> EXERCISE DIRECTIONS:
Within the data that follows, set down exactly the lines from the one containing "else m !! a." through the one containing "let pre := take (Z.to_nat (size - 1)) bs in", both ends included.

> Data records:
= = =
Lemma memmove_moves (m : mem) (dst src n : Z) :
  wf_mem m -> 0 <= n -> mapped m src n -> mapped m dst n ->
  exists m', memmove dst src n m = Ret dst m' /\ moved m dst src n m'.
Proof.
  intros Hw Hn Hs Hd. unfold memmove.
  assert (forall c (r : K mem unit), (exists m', r m = Ret tt m' /\ moved m dst src n m') ->
    c = r -> exists m', (c;;; kret dst) m = Ret dst m' /\ moved m dst src n m') as Hfin.
  { intros c r (m' & E & Hm) ->. exists m'. unfold kbind. by rewrite E. }
  eapply Hfin; [|reflexivity]. clear Hfin.
  destruct ((src <? dst) && (src + n >? dst)) eqn:Eo.
  - apply andb_prop in Eo as [?%Z.ltb_lt ?%Z.gtb_lt].
    destruct (_ && _ && _) eqn:Ea.
    + apply andb_prop in Ea as [_ Ea%Z.eqb_eq]. pose proof (mod4 n Ea) as H4.
      rewrite Z.max_r in H4 by lia.
      destruct (rep_movs_down (Z.to_nat (n / 4)) 4 m dst src (dst + n - 4) (src + n - 4)) as (m' & E & Hm);
        rewrite ?H4; try done; try lia. exists m'. split; [exact E|]. by rewrite H4 in Hm.
    + destruct (rep_movs_down (Z.to_nat n) 1 m dst src (dst + n - 1) (src + n - 1)) as (m' & E & Hm);
        try done; try lia.
      * by replace (Z.of_nat 1 * Z.of_nat (Z.to_nat n)) with n by lia.
      * by replace (Z.of_nat 1 * Z.of_nat (Z.to_nat n)) with n by lia.
      * exists m'. split; [exact E|]. by replace (Z.of_nat 1 * Z.of_nat (Z.to_nat n)) with n in Hm by lia.
  - assert (dst <= src \/ src + n <= dst) as Hdis.
    { apply andb_false_iff in Eo as [?%Z.ltb_ge|Hx]; [lia|]. rewrite Z.gtb_ltb in Hx. apply Z.ltb_ge in Hx. lia. }
    destruct (_ && _ && _) eqn:Ea.
    + apply andb_prop in Ea as [_ Ea%Z.eqb_eq]. pose proof (mod4 n Ea) as H4.
      rewrite Z.max_r in H4 by lia.
      destruct (rep_movs_up (Z.to_nat (n / 4)) 4 m dst src) as (m' & E & Hm); rewrite ?H4; try done.
      exists m'. split; [exact E|]. by rewrite H4 in Hm.
    + destruct (rep_movs_up (Z.to_nat n) 1 m dst src) as (m' & E & Hm); try done;
        replace (Z.of_nat 1 * Z.of_nat (Z.to_nat n)) with n in * by lia; try done.
      exists m'. done.
Qed.

End Facts.

(** ** Properties *)

(** C17 (functional): [memmove] copies the [n] bytes at [src] as they were before the call
    to [dst], whether or not the two ranges overlap and whichever of the four copy loops
    is taken, and changes no other byte. *)
Theorem memmove_correct (m : mem) (dst src n : Z) :
  wf_mem m -> 0 <= n -> mapped m src n -> mapped m dst n ->
  exists m', memmove dst src n m = Ret dst m' /\ moved m dst src n m'.
Proof. apply memmove_moves. Qed.

(** Fact (functional): [memset] sets the [n] bytes at [v] to the low byte of [c], with the
    word loop as with the byte loop, and changes no other byte. *)
Theorem memset_correct (m : mem) (v c n : Z) :
  0 <= n -> mapped m v n ->
  exists m', memset v c n m = Ret v m'
    /\ forall a, m' !! a = if decide (v <= a < v + n) then Some (u8 c) else m !! a.
Proof.
  intros Hn Hm. unfold memset. destruct (Z.eqb_spec n 0) as [->|].
  { exists m. split; [done|]. intros a. by rewrite decide_False by lia. }
  assert (0 <= u8 c < 256) as Hc by (apply Z.mod_pos_bound; lia).
  destruct ((v mod 4 =? 0) && (n mod 4 =? 0)) eqn:Ea.
  - apply andb_prop in Ea as [_ Ea%Z.eqb_eq]. pose proof (mod4 n Ea) as H4. rewrite Z.max_r in H4 by lia.
    destruct (stosl_word_bytes c) as [Hb Hl].
    destruct (rep_stos_ok (Z.to_nat (n / 4)) m v (u8 c) (stosl_word c)) as (m' & E & Hm');
      rewrite ?Hl, ?H4 in *; try done.
    exists m'. unfold kbind. by rewrite E.
  - destruct (rep_stos_ok (Z.to_nat n) m v (u8 c) [u8 c]) as (m' & E & Hm');
      simpl length in *; replace (Z.of_nat 1 * Z.of_nat (Z.to_nat n)) with n in * by lia; try done.
    { by apply Forall_singleton. }
    exists m'. unfold kbind. by rewrite E.
Qed.

(** Fact (bounds): [strlcpy] writes at most [size] bytes at [dst]: the longest prefix of the
    string that fits and a null byte; it returns the length of that prefix and changes no
    other byte. *)
Theorem strlcpy_correct (m : mem) (dst src size : Z) (bs : list Z) :
  cstring m src bs -> 0 < size < 2 ^ 64 -> mapped m dst size ->
  (dst + size <= src \/ src + Z.of_nat (length bs) < dst) ->
  let pre := take (Z.to_nat (size - 1)) bs in
  strlcpy dst src size m = Ret (Z.of_nat (length pre)) (write_bytes m dst (pre ++ [0]))
  /\ Z.of_nat (length pre) < size.
Proof.
  intros Hs Hsz Hm Hdis pre. unfold strlcpy. replace (size >? 0) with true by (symmetry; apply Z.gtb_lt; lia).
  set (n := Z.to_nat (size - 1)) in *. unfold kbind at 1.
  assert (Z.of_nat (S n) = size) as En by (unfold n; lia).
  rewrite (strlcpy_loop_ok n m dst src bs); [|done|by rewrite En|lia]. fold pre.
  assert (length pre <= n)%nat as Hle by (unfold pre; rewrite length_take; lia).
  split; [|lia].
  rewrite bind_store.
  - rewrite write_bytes_app. unfold kret. f_equal. rewrite u64_id; lia.
  - rewrite write_bytes_lookup, decide_False by lia. apply Hm. lia.
Qed.

(** Fact (functional): [strcmp] orders strings lexicographically by unsigned characters;
    in particular it returns 0 exactly for equal strings. *)
Theorem strcmp_correct (m : mem) (p q : Z) (bs cs : list Z) :
  cstring m p bs -> cstring m q cs ->
  exists r, strcmp p q m = Ret r m /\ (r ?= 0) = lex bs cs /\ (r = 0 <-> bs = cs).
Proof.
  intros Hp Hq. destruct (strcmp_loop_ok (rounds m) m p q bs cs Hp Hq (cstring_rounds _ _ _ Hp)) as (r & E & Hr & _).
  exists r. split; [exact E|]. split; [done|]. rewrite <- lex_eq, <- Hr. symmetry. apply Z.compare_eq_iff.
Qed.

(** ** Witnesses *)

(** "abcd" at 100, 12 zero bytes after it; "abc" at 200. *)
Definition demo_mem : mem :=
  list_to_map (imap (fun i b => (100 + Z.of_nat i, b)) [97; 98; 99; 100; 0; 0; 0; 0; 0; 0; 0; 0; 0; 0; 0; 0]
               ++ imap (fun i b => (200 + Z.of_nat i, b)) [97; 98; 99; 0]).

Lemma mapped_check m p n :
  forallb (fun i => match m !! (p + i) with Some _ => true | None => false end) (seqZ 0 n) = true -> mapped m p n.
Proof.
  intros Hc a Ha. pose proof (range_check _ n Hc (a - p) ltac:(lia)) as H. simpl in H.
  replace (p + (a - p)) with a in H by lia. destruct (m !! a); [eauto|done].
Qed.

Lemma wf_mem_check (m : mem) : forallb (fun ab => (0 <=? ab.2) && (ab.2 <? 256)) (map_to_list m) = true -> wf_mem m.
Proof.
  rewrite forallb_forall. intros Hf a b Hab. specialize (Hf (a, b)).
  rewrite <- list_elem_of_In, elem_of_map_to_list in Hf. specialize (Hf Hab).
  apply andb_prop in Hf as [?%Z.leb_le ?%Z.ltb_lt]. simpl in *. lia.
Qed.

Lemma memmove_correct_witness : exists m', memmove 102 100 8 demo_mem = Ret 102 m' /\ moved demo_mem 102 100 8 m'.
Proof.
  apply (memmove_correct demo_mem 102 100 8).
  - apply wf_mem_check. vm_compute. reflexivity.
  - lia.
  - apply mapped_check. vm_compute. reflexivity.
  - apply mapped_check. vm_compute. reflexivity.
Defined.

Lemma memset_correct_witness : exists m', memset 100 0x141 8 demo_mem = Ret 100 m'
  /\ forall a, m' !! a = if decide (100 <= a < 100 + 8) then Some (u8 0x141) else demo_mem !! a.
Proof.
  apply (memset_correct demo_mem 100 0x141 8).
  - lia.
  - apply mapped_check. vm_compute. reflexivity.
Defined.

Lemma demo_abcd : cstring demo_mem 100 [97; 98; 99; 100].
Proof. split; [vm_compute; tauto|]. repeat (apply Forall_cons; split; [lia|]). constructor. Qed.

Lemma demo_abc : cstring demo_mem 200 [97; 98; 99].
Proof. split; [vm_compute; tauto|]. repeat (apply Forall_cons; split; [lia|]). constructor. Qed.
(* ===== verification/Portable.v ===== *)
(** * The portable block operations (lib/string.c, the branch without ASM)

    memset and memmove as the file spells them in C, one byte at a time.  They do what the
    assembly versions of Strings.v do, which the file compiles. *)

From Stdlib Require Import ZArith Lia.
From stdpp Require Import strings base gmap fin_maps list.
From S2P Require Import Prelude Strings.

#[local] Open Scope Z_scope.
#[local] Open Scope kernel_scope.

(** [while (--m >= 0) *p++ = c;] from [m = n], an [int]. *)
Fixpoint fill_loop (m : nat) (p c : Z) : K mem unit :=
  match m with
  | O => kret tt
  | S m => store p c;;; fill_loop m (p + 1) c
  end.
Definition portable_memset (v c n : Z) : K mem Z := fill_loop (Z.to_nat (s32 n)) v c;;; kret v.

(** [while (n-- > 0) *--d = *--s;] and [while (n-- > 0) *d++ = *s++;]. *)
Fixpoint copy_down (n : nat) (d s : Z) : K mem unit :=
  match n with
  | O => kret tt
  | S n => c <-- load (s - 1);; store (d - 1) c;;; copy_down n (d - 1) (s - 1)
  end.
Fixpoint copy_up (n : nat) (d s : Z) : K mem unit :=
  match n with
  | O => kret tt
  | S n => c <-- load s;; store d c;;; copy_up n (d + 1) (s + 1)
  end.
Definition portable_memmove (dst src n : Z) : K mem Z :=
  (if (src <? dst) && (src + n >? dst) then copy_down (Z.to_nat n) (dst + n) (src + n) else copy_up (Z.to_nat n) dst src);;;
  kret dst.

(** ** The loops and the string instructions *)

Lemma byte_move d s m : (cs <-- read_unit 1 s;; write_unit d cs) m = (c <-- load s;; store d c) m.
Proof.
  cbn [read_unit]. unfold kbind, load. destruct (m !! s) as [c|]; [|reflexivity].
  change ((store d c;;; kret tt) m = store d c m). unfold kbind, kret. by destruct (store d c m) as [[]| | | |].
Qed.

Lemma kbind_assoc {S A B C} (k : K S A) (f : A -> K S B) (g : B -> K S C) s : kbind (kbind k f) g s = kbind k (fun a => kbind (f a) g) s.
Proof. unfold kbind. by destruct (k s). Qed.

Lemma copy_step {A} d s (k k' : K mem A) m : (forall m, k m = k' m) ->
  (c <-- load s;; store d c;;; k) m = (cs <-- read_unit 1 s;; write_unit d cs;;; k') m.
Proof.
  intros Hk.
  assert (forall x y : K mem unit, x m = y m -> kbind x (fun _ => k) m = kbind y (fun _ => k') m) as H.
  { intros x y E. unfold kbind. rewrite E. destruct (y m); [apply Hk|done..]. }
  etransitivity; [symmetry; apply kbind_assoc|]. etransitivity; [|apply kbind_assoc]. apply H. symmetry. apply byte_move.
Qed.

Lemma copy_up_movs n d s m : copy_up n d s m = rep_movs n 1 1 d s m.
Proof.
  revert d s m. induction n as [|n IH]; intros d s m; [done|]. cbn [copy_up rep_movs]. apply copy_step. intros m'. apply IH.
Qed.

Lemma copy_down_movs n d s m : copy_down n d s m = rep_movs n 1 (-1) (d - 1) (s - 1) m.
Proof.
  revert d s m. induction n as [|n IH]; intros d s m; [done|]. cbn [copy_down rep_movs]. apply copy_step. intros m'. rewrite IH. f_equal; lia.
Qed.

Lemma moved_unique m d s n m1 m2 : moved m d s n m1 -> moved m d s n m2 -> m1 = m2.
Proof. intros H1 H2. apply map_eq. intros a. by rewrite H1, H2. Qed.

Lemma portable_moves (m : mem) (dst src n : Z) :
  wf_mem m -> 0 <= n -> mapped m src n -> mapped m dst n ->
  exists m', portable_memmove dst src n m = Ret dst m' /\ moved m dst src n m'.
Proof.
  intros Hw Hn Hs Hd. unfold portable_memmove.
  assert (Z.of_nat 1 * Z.of_nat (Z.to_nat n) = n) as En by lia.
  destruct ((src <? dst) && (src + n >? dst)) eqn:Eo.
  - destruct (rep_movs_down (Z.to_nat n) 1 m dst src (dst + n - 1) (src + n - 1)) as (m' & E & Hm); rewrite ?En; (done || lia || idtac).
    exists m'. unfold kbind. rewrite copy_down_movs, E. rewrite En in Hm. done.
  - assert (dst <= src \/ src + n <= dst) as Hdis.
    { apply andb_false_iff in Eo as [?%Z.ltb_ge|Hx]; [lia|]. rewrite Z.gtb_ltb in Hx. apply Z.ltb_ge in Hx. lia. }
    destruct (rep_movs_up (Z.to_nat n) 1 m dst src) as (m' & E & Hm); rewrite ?En; try done.
    exists m'. unfold kbind. rewrite copy_up_movs, E. rewrite En in Hm. done.
Qed.

(** Fact (equivalence): the portable memmove and the one with string instructions leave the
    same memory behind, for every pair of regions, overlapping or not. *)
Theorem memmove_equivalent (m : mem) (dst src n : Z) :
  wf_mem m -> 0 <= n -> mapped m src n -> mapped m dst n -> portable_memmove dst src n m = memmove dst src n m.
Proof.
  intros Hw Hn Hs Hd. destruct (portable_moves m dst src n) as (m1 & -> & H1); [done..|].
  destruct (memmove_moves m dst src n) as (m2 & -> & H2); [done..|]. by rewrite (moved_unique _ _ _ _ _ _ H1 H2).
Qed.

Lemma fill_stos m p c s : fill_loop m p c s = rep_stos m p [u8 c] s.
Proof.
  revert p s. induction m as [|m IH]; intros p s; [done|]. cbn [fill_loop rep_stos write_unit length Z.of_nat Pos.of_succ_nat].
  unfold kbind, store, kret. destruct (s !! p); [|done]. unfold u8. rewrite Z.mod_mod by lia. apply IH.
Qed.

(** Fact (equivalence): so do the two versions of memset, below 2^31 bytes: the portable one
    counts in an [int]. *)
Theorem memset_equivalent (m : mem) (v c n : Z) :
  0 <= n < 2 ^ 31 -> mapped m v n -> portable_memset v c n m = memset v c n m.
Proof.
  intros Hn Hm. destruct (memset_correct m v c n) as (m2 & -> & H2); [lia|done|].
  assert (Z.of_nat (length [u8 c]) * Z.of_nat (Z.to_nat n) = n) as En by (cbn [length]; lia).
  destruct (rep_stos_ok (Z.to_nat n) m v (u8 c) [u8 c]) as (m1 & E & H1); rewrite ?En; [done|by constructor|apply Z.mod_pos_bound; lia|].
  rewrite En in H1. unfold portable_memset. rewrite s32_id by lia. unfold kbind. rewrite fill_stos, E. unfold kret. f_equal. apply map_eq. intros a. by rewrite H1, H2.
Qed.

Lemma memmove_equivalent_witness : portable_memmove 102 100 8 demo_mem = memmove 102 100 8 demo_mem.
Proof.
  apply (memmove_equivalent demo_mem 102 100 8).
  - apply wf_mem_check. vm_compute. reflexivity.
  - lia.
  - apply mapped_check. vm_compute. reflexivity.
  - apply mapped_check. vm_compute. reflexivity.
Defined.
= = =
> RESPONSE TO THE TASK:
    /\ forall a, m' !! a = if decide (v <= a < v + n) then Some (u8 c) else m !! a.
Proof.
  intros Hn Hm. unfold memset. destruct (Z.eqb_spec n 0) as [->|].
  { exists m. split; [done|]. intros a. by rewrite decide_False by lia. }
  assert (0 <= u8 c < 256) as Hc by (apply Z.mod_pos_bound; lia).
  destruct ((v mod 4 =? 0) && (n mod 4 =? 0)) eqn:Ea.
  - apply andb_prop in Ea as [_ Ea%Z.eqb_eq]. pose proof (mod4 n Ea) as H4. rewrite Z.max_r in H4 by lia.
    destruct (stosl_word_bytes c) as [Hb Hl].
    destruct (rep_stos_ok (Z.to_nat (n / 4)) m v (u8 c) (stosl_word c)) as (m' & E & Hm');
      rewrite ?Hl, ?H4 in *; try done.
    exists m'. unfold kbind. by rewrite E.
  - destruct (rep_stos_ok (Z.to_nat n) m v (u8 c) [u8 c]) as (m' & E & Hm');
      simpl length in *; replace (Z.of_nat 1 * Z.of_nat (Z.to_nat n)) with n in * by lia; try done.
    { by apply Forall_singleton. }
    exists m'. unfold kbind. by rewrite E.
Qed.

(** Fact (bounds): [strlcpy] writes at most [size] bytes at [dst]: the longest prefix of the
    string that fits and a null byte; it returns the length of that prefix and changes no
    other byte. *)
Theorem strlcpy_correct (m : mem) (dst src size : Z) (bs : list Z) :
  cstring m src bs -> 0 < size < 2 ^ 64 -> mapped m dst size ->
  (dst + size <= src \/ src + Z.of_nat (length bs) < dst) ->
  let pre := take (Z.to_nat (size - 1)) bs in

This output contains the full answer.